(EXERCISE DETAILS)
Nothing but the lines from the one containing "try* refuse_if (maxConcurrentDerivations" through the end of the entries should be set down, each exactly as written.

(LISTED RECORDS)
(** The page after a key holds the keys that follow it in the order. *)
Lemma key_page_rows_after db k id row :
  sorted_keys db !! k = Some (id, row) ->
  key_page_rows (Some (ak_created row, id)) db = take (Z.to_nat (apiKeyListLimit + 1)) (drop (Datatypes.S k) (sorted_keys db)).
Proof.
  intros Hk. unfold key_page_rows. f_equal. pose proof (sorted_keys_sorted db) as Hs.
  assert (Hsplit : sorted_keys db = take k (sorted_keys db) ++ (id, row) :: drop (Datatypes.S k) (sorted_keys db)) by (symmetry; by apply take_drop_middle).
  assert (Hbef : forall x, In x (take k (sorted_keys db)) -> key_after (ak_created row, id) x = false).
  { intros x Hx%list_elem_of_In. apply list_elem_of_lookup in Hx as [i Hi]. apply lookup_take_Some in Hi as [Hi Hlt].
    apply (key_after_spec x (id, row)).
    - destruct x as [j s]. cbn. intros ->. pose proof (sorted_keys_unique _ _ _ _ _ _ Hi Hk). lia.
    - apply Is_true_eq_true. rewrite Hsplit in Hs. eapply (StronglySorted_app_1_elem_of _ _ _ x (id, row) Hs); [|by left].
      apply list_elem_of_lookup. exists i. by rewrite lookup_take_lt. }
  assert (Haft : forall x, In x (drop (Datatypes.S k) (sorted_keys db)) -> key_after (ak_created row, id) x = true).
  { intros x Hx%list_elem_of_In. apply list_elem_of_lookup in Hx as [i Hi]. rewrite lookup_drop in Hi.
    apply (key_after_spec (id, row) x).
    - destruct x as [j s]. cbn. intros ->. pose proof (sorted_keys_unique _ _ _ _ _ _ Hk Hi). lia.
    - apply Is_true_eq_true. rewrite Hsplit in Hs. apply StronglySorted_app_1_r, StronglySorted_cons in Hs as [Hs _].
      rewrite List.Forall_forall in Hs. apply Hs. apply list_elem_of_In, list_elem_of_lookup. exists i. by rewrite lookup_drop. }
  assert (Hf : List.filter (key_after (ak_created row, id)) (sorted_keys db) = drop (Datatypes.S k) (sorted_keys db)).
  { rewrite Hsplit at 1. rewrite List.filter_app. cbn [List.filter].
    rewrite (key_after_self (id, row) : key_after (ak_created row, id) (id, row) = false).
    rewrite (filter_false_none _ _ Hbef), (filter_true_all _ _ Haft). done. }
  apply (StronglySorted_unique_strong (fun x y => Is_true (key_before x y))).
  - intros x y Hx Hy H1%Is_true_eq_true H2%Is_true_eq_true.
    assert (Hin : y ∈ sorted_keys db) by (rewrite Hsplit; set_solver).
    rewrite merge_sort_Permutation in Hx. apply list_elem_of_In, filter_In in Hx as [Hx _].
    apply list_elem_of_In in Hx. rewrite <- sorted_keys_perm in Hx.
    destruct (decide (x.1 = y.1)) as [He|Hne].
    + destruct x as [i r], y as [j s]. cbn in He. subst j. rewrite sorted_keys_perm in Hx, Hin.
      apply elem_of_map_to_list in Hx, Hin. congruence.
    + destruct (key_after_spec x y Hne H1) as [_ Ha1]. destruct (key_after_spec y x ltac:(done) H2) as [Ha2 _].
      congruence.
  - apply StronglySorted_merge_sort; apply _.
  - rewrite Hsplit in Hs. by apply StronglySorted_app_1_r, StronglySorted_cons in Hs as [_ Hs].
  - rewrite merge_sort_Permutation, <- Hf. apply filter_Permutation'. symmetry. apply sorted_keys_perm.
Qed.

Definition key_entry_summary (entry : string * api_key_row) : APIKeySummary := key_summary entry.1 entry.2.

Lemma collect_scanned rows :
  (forall x, In x rows -> key_ok x.1 x.2) -> queryAPIKeySummaries rows = Ok (map key_entry_summary rows).
Proof.
  intros H. unfold queryAPIKeySummaries, collect. generalize 0%nat.
  assert (Hc : forall i, collectFrom (fun _ entry => scanAPIKeySummary entry.1 entry.2) i rows = Ok (map key_entry_summary rows)).
  { induction rows as [|x rows IH]; intros i; [done|]. cbn [collectFrom map]. rewrite (key_scan_ok x.1 x.2) by (apply H; by left).
    cbn. rewrite IH; [done|]. intros y Hy. apply H. by right. }
  intros i. by rewrite Hc.
Qed.

(** Reading from the [k]th key on, as a page token asks for it. *)
Definition token_at (db : operations_db) (k : nat) (token : string) : Prop :=
  match k with
  | O => token = EmptyString
  | Datatypes.S j => exists row, sorted_keys db !! j = Some (token, row)
  end.

(** Every stored identity can be a page token. *)
Definition keys_short (db : operations_db) : Prop := forall id row, api_keys db !! id = Some row -> len id <= 200.

Lemma sorted_ok db k x : keys_wf db -> In x (drop k (sorted_keys db)) -> key_ok x.1 x.2.
Proof.
  intros Hwf Hx%list_elem_of_In%subseteq_drop. rewrite sorted_keys_perm in Hx. destruct x. by apply Hwf, elem_of_map_to_list.
Qed.
(* ===== verification/Auth.v ===== *)
(** API keys, customer sessions and dashboard sessions ([internal/auth]).

    A bearer is a public identity and a secret of which only a memory-hard verifier is
    stored; a session is a protected payload of claims with an expiry, bound to the key
    that issued it.  Argon2id, the random source, the protection service, the clock's
    readings and the JSON decoding of the payloads are parameters; overwriting secrets
    after use does not change what was computed. *)

From S2P Require Import Prelude GoText GoTime GoJson GoHttp GoCodec Sha256 Core Purchase Protection Persistence Stores Projector Repository EntitlementStore Runner Verification Webhooks QueueStore Identity Catalog OperationsStore.
From stdpp Require Import base list strings gmap.
Local Open Scope Z_scope.

(** ** Constants and data *)

(* internal/auth/service.go: constants *)
Definition bearerPrefix : string := "iap_".
Definition keyIDBytes : Z := 12.
Definition secretBytes : Z := 32.
Definition minimumBootstrapAdminKeyBytes : Z := 32.
Definition argonTime : Z := 2.
Definition argonMemory : Z := 19 * 1024.
Definition argonThreads : Z := 1.
Definition argonOutputBytes : Z := 32.

(* internal/auth/service.go: Principal *)
Record Principal : Type := mkPrincipal {
  pn_KeyID : string;
  pn_Role : APIKeyRole;
  pn_ProjectID : ProjectID;
  pn_ApplicationID : ApplicationID
}.

(* internal/auth/service.go: ErrUnauthorized *)
Definition ErrUnauthorized : gerror := Sentinel "auth.ErrUnauthorized".
(* internal/auth/service.go: ErrCapacity *)
Definition ErrCapacity : gerror := Sentinel "auth.ErrCapacity".

(* internal/auth/service.go: Principal.Validate *)
Definition Principal_Validate (principal : Principal) : error :=
  if String.eqb (pn_Role principal) APIKeyRoleAdmin then
    refuse_if (negb (String.eqb (pn_ProjectID principal) EmptyString)
               || negb (String.eqb (pn_ApplicationID principal) EmptyString))
      (New "admin principal must not have application scope")
  else if String.eqb (pn_Role principal) APIKeyRoleApplication then
    errors_Join [ProjectID_Validate (pn_ProjectID principal); ApplicationID_Validate (pn_ApplicationID principal)]
  else Some (Errorf "unsupported principal role %q" [AStr (pn_Role principal)]).

(** The digest of the bootstrap key, when there is one, and the number of slots for
    expensive derivations. *)
(* internal/auth/service.go: Service *)
Record AuthService : Type := mkAuthService {
  au_bootstrapAdminHash : option string;
  au_derivationSlots : Z
}.

(** A nil store is [None]. *)
(* internal/auth/service.go: NewService *)
Definition auth_NewService (store : option unit) (bootstrapAdminKey : string) (maxConcurrentDerivations : Z)
    : result AuthService :=
  match store with
  | None => Err (New "authentication operations store is required")
  | Some _ =>
      try* refuse_if (maxConcurrentDerivations <=? 0)
             (New "maximum concurrent authentication derivations must be positive") in
      let bootstrapAdminKey := TrimSpace bootstrapAdminKey in
      if String.eqb bootstrapAdminKey EmptyString then Ok (mkAuthService None maxConcurrentDerivations)
      else
        try* refuse_if (len bootstrapAdminKey <? minimumBootstrapAdminKeyBytes)
               (New "bootstrap administrator key must contain at least 32 bytes") in
        Ok (mkAuthService (Some (Sum256 bootstrapAdminKey)) maxConcurrentDerivations)
  end.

(RESULT OF THE EXERCISE)
      try* refuse_if (maxConcurrentDerivations <=? 0)
             (New "maximum concurrent authentication derivations must be positive") in
      let bootstrapAdminKey := TrimSpace bootstrapAdminKey in
      if String.eqb bootstrapAdminKey EmptyString then Ok (mkAuthService None maxConcurrentDerivations)
      else
        try* refuse_if (len bootstrapAdminKey <? minimumBootstrapAdminKeyBytes)
               (New "bootstrap administrator key must contain at least 32 bytes") in
        Ok (mkAuthService (Some (Sum256 bootstrapAdminKey)) maxConcurrentDerivations)
  end.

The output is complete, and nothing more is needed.